Kommunikation mangelhaft

Aufholbedarf gibt es auch in der Kommunikation: Nur 56 Prozent der Mitarbeiter:innen kennen auch alle angebotenen Benefits. Auf Seite der Arbeitgeber gilt es dringend, eine zugängliche Übersicht der angebotenen Benefits zu schaffen und diese laufend zu kommunizieren. Etwa ein Drittel (32 Prozent) der befragten Unternehmen gibt zudem an, keine genaue Kenntnis darüber zu haben, wie viel Prozent der Lohnsumme für Benefits aufgewendet werden.

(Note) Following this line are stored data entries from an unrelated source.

Lemma Exit_accounted t s s' : accounted s -> Exit_Syscall t s = Ok (s', tt) -> accounted s'.
Proof.
  intros [] (a & id & p & e & m & Ht & Hp & H0 & He & Hcase)%Exit_result. set (s1 := set_threads (delete t (threads s)) s).
  destruct (ac_entry0 a p Hp) as (e0 & He0 & Hok). simplify_eq. pose proof Hok as (Hc & Hi & Hd).
  pose proof (living_delete s t a id Ht) as Hliv. pose proof (threads_in_delete s t a id a Ht) as Hsz. rewrite decide_True in Hsz by done. fold s1 in Hliv, Hsz.
  assert (a ∈ living s) as Hin by (apply living_spec; eauto).
  assert (forall b, b <> a -> size (threads_in s1 b) = size (threads_in s b)) as Hother.
  { intros b Hb. pose proof (threads_in_delete s t a id b Ht) as Hx. by rewrite decide_False in Hx. }
  destruct Hcase as [(Hl & Ha1 & ->)|(Ha1 & ->)].
  - split; cbn [processTable nextProcessID pids threads numLivingProcesses]; try done.
    + intros u b id' [_ Hu]%lookup_delete_Some. by eapply ac_space0.
    + intros b q Hb. destruct (ac_entry0 b q Hb) as (eb & Heb & Hokb). exists eb. split; [done|].
      eapply (entry_ok_ext s1); [done..|]. eapply entry_ok_gone; [done|done|done|]. fold s1. destruct Hokb as (Hcb & _).
      destruct (decide (b = a)) as [->|Hn]; [simplify_eq; lia|]. by rewrite Hother.
    + rewrite (living_ext s1) by done. rewrite Hliv. rewrite decide_True by lia.
      rewrite size_difference by set_solver. rewrite size_singleton. lia.
  - split; cbn [processTable nextProcessID pids threads numLivingProcesses]; try done.
    + by rewrite length_insert.
    + intros u b id' [_ Hu]%lookup_delete_Some. by eapply ac_space0.
    + intros b q Hb. destruct (decide (b = a)) as [->|Hn].
      * simplify_eq. eexists. split; [by apply list_lookup_insert_eq; eapply lookup_lt_Some|].
        eapply (entry_ok_ext s1); [done..|]. eapply entry_ok_gone; [exact Hok|done|done|]. fold s1. cbn [numThreadsAlive]. lia.
      * destruct (ac_entry0 b q Hb) as (eb & Heb & Hokb). exists eb.
        assert (q <> p) as Hqp by (intros ->; apply Hn; by eapply ac_inj0). pose proof (ac_pids0 b q Hb).
        rewrite list_lookup_insert_ne by lia. split; [done|]. eapply (entry_ok_ext s1); [done..|].
        eapply entry_ok_gone; [exact Hokb|done|done|]. fold s1. rewrite Hother by done. apply Hokb.
    + intros q Hq. pose proof (ac_pids0 a p Hp). rewrite list_lookup_insert_ne by lia. by apply ac_free0.
    + rewrite (living_ext s1) by done. rewrite Hliv. rewrite decide_False by lia. done.
Qed.

Lemma step_accounted s s' : accounted s -> step s s' -> accounted s'.
Proof.
  intros HA Hs. destruct Hs as [a t exe p s s' Ha Ht H|t s s' _ H|vaddr t s s' _ H|t s s' _ H|t t' s s' _ Ht H|t s s' _ H|m s].
  - exact (new_process_accounted a t exe s s' p HA Ha Ht H).
  - eapply accounted_quiet; [exact HA|]. exact (keeps_Create_Exec t s s' tt H).
  - eapply accounted_quiet; [exact HA|]. exact (keeps_Create_Fork vaddr t s s' tt H).
  - eapply accounted_quiet; [exact HA|]. exact (keeps_Fork_check t s s' tt H).
  - exact (Fork_take_accounted t t' s s' HA Ht H).
  - exact (Exit_accounted t s s' HA H).
  - eapply accounted_quiet; [exact HA|]. apply quiet_memory.
Qed.

Lemma reachable_accounted s : reachable s -> accounted s.
Proof.
  intros [m H]. remember (Initialize m ∅) as s0 eqn:E. assert (accounted s0) as HA by (subst; apply accounted_init). clear E.
  induction H as [|s1 s2 s3 Hs _ IH]; [done|]. apply IH. by eapply step_accounted.
Qed.
End Accounting.

(** ** The memory of a process that exits *)

Section Exit.
  Context {B : Type} `{BA : BitAllocator B}.
  Implicit Types (m : VM B).
Section Convert.
  (** The COFF file; what the members of [noffH] hold before they are set. *)
  Context (coff : list Z) (garbage : NoffHeader).

(** [lseek] to a negative position fails and moves nothing; nobody looks. *)
Definition lseek_in (pos : Z) : C unit := fun s => inr (if decide (0 <= pos) then mkConv pos (outPos s) (outFile s) else s, tt).
Definition lseek_out (pos : Z) : C unit := fun s => inr (if decide (0 <= pos) then mkConv (inPos s) pos (outFile s) else s, tt).

(** [read] of a negative number of bytes fails with -1, which [Read] takes for
    success when that was the number. *)
Definition Read (nBytes : Z) : C (list Z) := fun s =>
  if decide (nBytes = -1) then inr (s, [])
  else if decide (nBytes < 0) then inl (Exit1 FileTooShort)
  else
    let bs := take (Z.to_nat nBytes) (drop (Z.to_nat (inPos s)) coff) in
    if decide (Z.of_nat (List.length bs) = nBytes) then inr (mkConv (inPos s + nBytes) (outPos s) (outFile s), bs)
    else inl (Exit1 FileTooShort).

(** The host's disk has room for what is written. *)
Definition Write (bs : list Z) : C unit := fun s =>
  match WriteAt (outFile s) bs (outPos s) with
  | Ok f => inr (mkConv (inPos s) (outPos s + Z.of_nat (List.length bs)) f, tt)
  | Fault f => inl (Undefined f)
  end.

Definition literal (s : string) : list Z := ((fun c => Z.of_nat (nat_of_ascii c)) <$> list_ascii_of_string s) ++ [0].

(** [!strcmp(sections[i].s_name, s)] *)
Definition named (s : scnhdr) (name : string) : C bool := run_res (strcmp_eq (s_name s) (literal name)).

(** The copy of a segment: its bytes are appended to the NOFF file. *)
Definition copy_segment (s : scnhdr) : C unit :=
  lseek_in (s_scnptr s) ;;; bs <- Read (s_size s) ;; Write bs.

Definition set_code (g : Segment) (h : NoffHeader) : NoffHeader := mkNoffHeader (noffMagic h) g (initData h) (uninitData h).
Definition set_initData (g : Segment) (h : NoffHeader) : NoffHeader := mkNoffHeader (noffMagic h) (code h) g (uninitData h).
Definition set_uninitData (g : Segment) (h : NoffHeader) : NoffHeader := mkNoffHeader (noffMagic h) (code h) (initData h) g.

(** The body of the loop over the sections, with [noffH] and [inNoffFile]. *)
Definition load_section (h : NoffHeader) (inNoffFile : Z) (s : scnhdr) : C (NoffHeader * Z) :=
  if decide (s_size s = 0) then cret (h, inNoffFile)
  else
    is_text <- named s ".text" ;;
    if is_text : bool then
      copy_segment s ;;;
      cret (set_code (mkSegment (s_paddr s) inNoffFile (s_size s)) h, i32 (inNoffFile + s_size s))
    else
      is_data <- named s ".data" ;;
      is_rdata <- (if is_data : bool then cret true else named s ".rdata") ;;
      if is_rdata : bool then
        if decide (seg_size (initData h) <> 0) then exit_1 BothDataAndRdata
        else
          copy_segment s ;;;
          cret (set_initData (mkSegment (s_paddr s) inNoffFile (s_size s)) h, i32 (inNoffFile + s_size s))
      else
        is_bss <- named s ".bss" ;;
        is_sbss <- (if is_bss : bool then cret true else named s ".sbss") ;;
        if is_sbss : bool then
          let u := uninitData h in
          if decide (seg_size u <> 0) then
            if decide (s_paddr s = i32 (virtualAddr u + seg_size u)) then exit_1 BothBssAndSbss
            else cret (set_uninitData (mkSegment (virtualAddr u) (inFileAddr u) (i32 (seg_size u + s_size s))) h, inNoffFile)
          else cret (set_uninitData (mkSegment (s_paddr s) (inFileAddr u) (s_size s)) h, inNoffFile)
        else exit_1 (UnknownSegment (cstring (s_name s))).

Fixpoint load_sections (h : NoffHeader) (inNoffFile : Z) (l : list scnhdr) : C NoffHeader :=
  match l with
  | [] => cret h
  | s :: l => r <- load_section h inNoffFile s ;; load_sections r.1 r.2 l
  end.

Definition sizeof_filehdr : Z := 20.
Definition sizeof_aouthdr : Z := 56.
Definition sizeof_scnhdr : Z := 40.
Definition sizeof_NoffHeader : Z := 40.

Definition segment_bytes (g : Segment) : list Z := int_bytes (virtualAddr g) ++ int_bytes (inFileAddr g) ++ int_bytes (seg_size g).
Definition header_bytes (h : NoffHeader) : list Z :=
  int_bytes (noffMagic h) ++ segment_bytes (code h) ++ segment_bytes (initData h) ++ segment_bytes (uninitData h).

(** Nothing but the sizes is initialised. *)
Definition first_header : NoffHeader :=
  let clear g := mkSegment (virtualAddr g) (inFileAddr g) 0 in
  mkNoffHeader NOFFMAGIC (clear (code garbage)) (clear (initData garbage)) (clear (uninitData garbage)).

Definition read_sections : C (list scnhdr) :=
  fileh <- Read sizeof_filehdr ;;
  if decide (field fileh 0 2 <> MIPSELMAGIC) then exit_1 NotMIPSEL
  else
    systemh <- Read sizeof_aouthdr ;;
    if decide (field systemh 0 2 <> OMAGIC) then exit_1 NotOMAGIC
    else
      let numsections := field fileh 2 2 in
      bs <- Read (numsections * sizeof_scnhdr) ;;
      cret ((fun i => scnhdr_at (drop (i * 40) bs)) <$> seq 0 (Z.to_nat numsections)).

Definition main : C unit :=
  sections <- read_sections ;;
  lseek_out sizeof_NoffHeader ;;;
  h <- load_sections first_header sizeof_NoffHeader sections ;;
  lseek_out 0 ;;;
  Write (header_bytes h).

(** The file that is left, from an empty one. *)
Definition coff2noff : stop + list Z :=
  match main (mkConv 0 0 []) with inr (s, _) => inr (outFile s) | inl e => inl e end.
End Convert.

(** * Lemmas *)

Section Lemmas.
  Context (coff : list Z) (garbage : NoffHeader).
  Implicit Types (s : scnhdr) (h : NoffHeader) (st : Conv).

(** The name of a section, with its NUL. *)
Definition has_name s (name : string) : Prop := terminated (s_name s) /\ cstring (s_name s) = cstring (literal name).

Lemma named_ok s name n : has_name s name -> named s n = fun st => inr (st, bool_decide (cstring (literal name) = cstring (literal n))).
Proof.
  intros [Ht Hn]. unfold named. rewrite strcmp_eq_spec; [by rewrite Hn|done|]. unfold literal, terminated. apply elem_of_app. right. by left.
Qed.

(** The bytes of a section, all of them in the file. *)
Definition in_file s : Prop := 0 <= s_scnptr s /\ 0 < s_size s /\ s_scnptr s + s_size s <= Z.of_nat (List.length coff).
Definition raw_data s : list Z := take (Z.to_nat (s_size s)) (drop (Z.to_nat (s_scnptr s)) coff).

Lemma raw_data_length s : in_file s -> List.length (raw_data s) = Z.to_nat (s_size s).
Proof. intros (H1 & H2 & H3). unfold raw_data. rewrite length_take, length_drop. lia. Qed.

(** Writing at the end of the file, or behind it. *)
Definition padded st : list Z := outFile st ++ replicate (Z.to_nat (outPos st) - List.length (outFile st)) 0.

Lemma copy_segment_ok s st : in_file s -> (List.length (outFile st) <= Z.to_nat (outPos st))%nat -> 0 <= outPos st -> exists p,
  copy_segment coff s st = inr (mkConv p (outPos st + s_size s) (padded st ++ raw_data s), tt).
Proof.
  intros Hs Hl Hp. pose proof (raw_data_length s Hs) as Hr. destruct Hs as (H1 & H2 & H3).
  unfold copy_segment, cbind at 1, lseek_in. rewrite decide_True by done. unfold cbind at 1, Read. cbn [inPos outPos outFile].
  rewrite !decide_False by lia. fold (raw_data s). rewrite decide_True by lia.
  unfold Write. cbn [inPos outPos outFile]. unfold WriteAt, ASSERT. rewrite bool_decide_eq_true_2 by lia. cbn [rbind].
  fold (padded st). assert (List.length (padded st) = Z.to_nat (outPos st)) as Hlp by (unfold padded; rewrite length_app, length_replicate; lia).
  rewrite Hr, take_ge, (drop_ge (padded st)), app_nil_r by lia. rewrite Z2Nat.id by lia. by eexists.
Qed.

“Das zeigt deutlich, dass Unternehmen ihre Kommunikationsstrategie für bestehende Mitarbeiter:innen dringend verbessern müssen, denn 88 Prozent wünschen sich einen Arbeitgeber, der sich um sie kümmert”, fasst Schuller abschließend zusammen. “Nur wer langfristige Absicherung und moderne Arbeitsmodelle kombiniert, wird im Wettbewerb um die besten Talente bestehen können – erst recht in Zeiten des Fachkräftemangels.”